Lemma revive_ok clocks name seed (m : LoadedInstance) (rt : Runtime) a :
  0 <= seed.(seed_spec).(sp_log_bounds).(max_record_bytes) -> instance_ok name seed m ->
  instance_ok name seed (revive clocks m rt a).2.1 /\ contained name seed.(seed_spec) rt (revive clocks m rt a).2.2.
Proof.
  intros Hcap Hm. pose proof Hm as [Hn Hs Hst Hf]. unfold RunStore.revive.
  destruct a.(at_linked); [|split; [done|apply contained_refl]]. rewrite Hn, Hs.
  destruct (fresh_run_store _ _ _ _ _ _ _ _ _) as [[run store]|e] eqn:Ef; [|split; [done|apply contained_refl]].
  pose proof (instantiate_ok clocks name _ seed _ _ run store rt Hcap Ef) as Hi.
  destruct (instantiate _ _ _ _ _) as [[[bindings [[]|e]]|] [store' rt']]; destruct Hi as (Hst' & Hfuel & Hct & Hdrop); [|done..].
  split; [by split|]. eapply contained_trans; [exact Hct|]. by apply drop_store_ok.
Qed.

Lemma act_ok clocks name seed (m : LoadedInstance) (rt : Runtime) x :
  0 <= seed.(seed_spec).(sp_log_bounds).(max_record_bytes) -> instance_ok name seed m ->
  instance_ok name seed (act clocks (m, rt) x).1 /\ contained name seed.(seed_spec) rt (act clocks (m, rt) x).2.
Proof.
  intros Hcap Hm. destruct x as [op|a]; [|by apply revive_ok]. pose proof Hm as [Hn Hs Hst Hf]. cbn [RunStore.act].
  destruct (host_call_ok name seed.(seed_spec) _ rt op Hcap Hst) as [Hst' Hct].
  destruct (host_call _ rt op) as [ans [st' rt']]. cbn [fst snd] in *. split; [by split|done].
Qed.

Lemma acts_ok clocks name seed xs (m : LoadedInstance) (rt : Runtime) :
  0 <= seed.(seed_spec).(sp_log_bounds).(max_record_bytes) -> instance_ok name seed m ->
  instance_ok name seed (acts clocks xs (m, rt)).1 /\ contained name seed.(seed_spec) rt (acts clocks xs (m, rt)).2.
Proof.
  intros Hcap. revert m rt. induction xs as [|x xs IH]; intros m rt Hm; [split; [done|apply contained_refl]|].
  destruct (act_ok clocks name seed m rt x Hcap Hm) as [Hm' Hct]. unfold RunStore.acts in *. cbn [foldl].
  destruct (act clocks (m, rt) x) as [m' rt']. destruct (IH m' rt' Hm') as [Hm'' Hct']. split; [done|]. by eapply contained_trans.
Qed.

◆ Work to complete: Count up the lines in the material above that contain the string "pose", then state that figure alone.

◆ Result: 3